Many, like Figueroa, are happy to leave Texas. Buses stop in several cities on the way to the northeast, allowing migrants to disembark to meet friends and family elsewhere. In Washington, Figueroa and her husband will meet with her friends.
But New York officials have criticized travel conditions, saying immigrants arriving on those buses are hungry, thirsty and “often sick.”
“We’ve been on the road for so long that we don’t care for two or three more days,” Figueroa, 28, told CNN in Spanish.
Neither did the cousins Luis Pulido and Aynner Garrido, who spent six weeks traveling from Venezuela to Texas. Pulido’s younger brother did not come to the United States with them. He disappeared as the group swam across the Rio Grande. Officials at the shelter in Texas told Pulido they found the body of his brother; he had drowned.
But the cousins have come this far and are determined to continue with their plans. They will board the bus to the city of Washington and will get off before their destination, in Kentucky, where their relatives will be waiting to pick them up.
“They want to go on the buses,” said Valeria Wheeler, executive director of Mission: Border Hope, a nonprofit organization serving the border community in Eagle Pass. “No one has been forced.”
Groups go partly because they want to, Wheeler added, and partly because it’s a free ride to New York or Washington.
Receiving cities have struggled to accommodate the increase in immigrants and their needs.
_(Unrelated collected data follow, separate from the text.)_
(** A cell takes a workload by tags exactly when the workload asks for every
    required tag of the cell and for nothing but required and optional tags;
    repetitions and the order of the tags do not matter. *)
Theorem MatchPlacementTags_spec c desired :
  CellState_MatchPlacementTags c desired = true ↔
  (∀ t, t ∈ cs_PlacementTags c → t ∈ desired) ∧
  (∀ t, t ∈ desired → t ∈ cs_PlacementTags c ∨ t ∈ cs_OptionalPlacementTags c).
Proof.
  unfold CellState_MatchPlacementTags.
  rewrite andb_true_iff, !placementTagSet_isSubset_spec. unfold subseteq, set_subseteq_instance.
  setoid_rewrite elem_of_placementTagSet_union. by setoid_rewrite elem_of_toSet.
Qed.

Lemma driver_found_spec d l : driver_found d l = true ↔ d ∈ l.
Proof.
  induction l as [|x l IH]; simpl; [set_solver|].
  case_bool_decide; subst; [set_solver|]. rewrite IH. set_solver.
Qed.

(** A cell takes a workload by drivers when it has every driver asked for. *)
Lemma MatchVolumeDrivers_spec c requested :
  CellState_MatchVolumeDrivers c requested = true ↔ ∀ d, d ∈ requested → d ∈ cs_VolumeDrivers c.
Proof.
  unfold CellState_MatchVolumeDrivers. induction requested as [|d l IH]; simpl; [set_solver|].
  destruct (driver_found d (cs_VolumeDrivers c)) eqn:E.
  - apply driver_found_spec in E. rewrite IH. set_solver.
  - split; [done|]. intros H. specialize (H d ltac:(set_solver)).
    apply driver_found_spec in H. congruence.
Qed.

(** ** Scores *)

Lemma fdiv_zero_zero : fdiv (float64_of_int 0) (float64_of_int 0) = S754_nan.
Proof. reflexivity. Qed.
Lemma fsub_nan x : fsub x S754_nan = S754_nan.
Proof. by destruct x. Qed.
Lemma fadd_nan_l x : fadd S754_nan x = S754_nan.
Proof. done. Qed.
Lemma fadd_nan_r x : fadd x S754_nan = S754_nan.
Proof. by destruct x. Qed.
Lemma fdiv_nan_l x : fdiv S754_nan x = S754_nan.
Proof. done. Qed.
#[export] Hint Rewrite fdiv_zero_zero fsub_nan fadd_nan_l fadd_nan_r fdiv_nan_l : fnan.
New York City officials said last week that intake centers were already overwhelmed, and while they planned to open more emergency housing this month, they faced problems stemming from a lack of coordination from the state of Texas.
“Basically, they have weaponized this situation,” Manuel Castro, commissioner of the mayor’s office of immigrant affairs, said at a recent city council hearing. “We have learned that the bus company they have been working with has a confidentiality agreement that does not allow them to communicate with New York City.” Abbott’s office did not respond to previous CNN questions about confidentiality agreements for bus companies.
New York City Mayor Eric Adams also accused Abbott of forcing immigrants onto buses, which the governor has denied.
Last week, the mayor of the city of Washington, Muriel Bowser, renewed an application for the National Guard to help with the continued arrival of migrants, after an earlier request was denied. His office has said the city has reached a “tipping point.”
The mayor’s office also called for converting a “suitable federal location” into a processing center for migrants, saying a regional welcome center in Maryland was full, CNN previously reported.
Back in Eagle Pass, more than 40 people, including men, women and children, boarded the bus headed for Washington City Thursday morning along with cousins Pulido and Garrido, and Figueroa and her husband.
When she gets there, Figueroa told CNN she hopes she can find work cooking, cleaning or in an office, so she can support her family at home.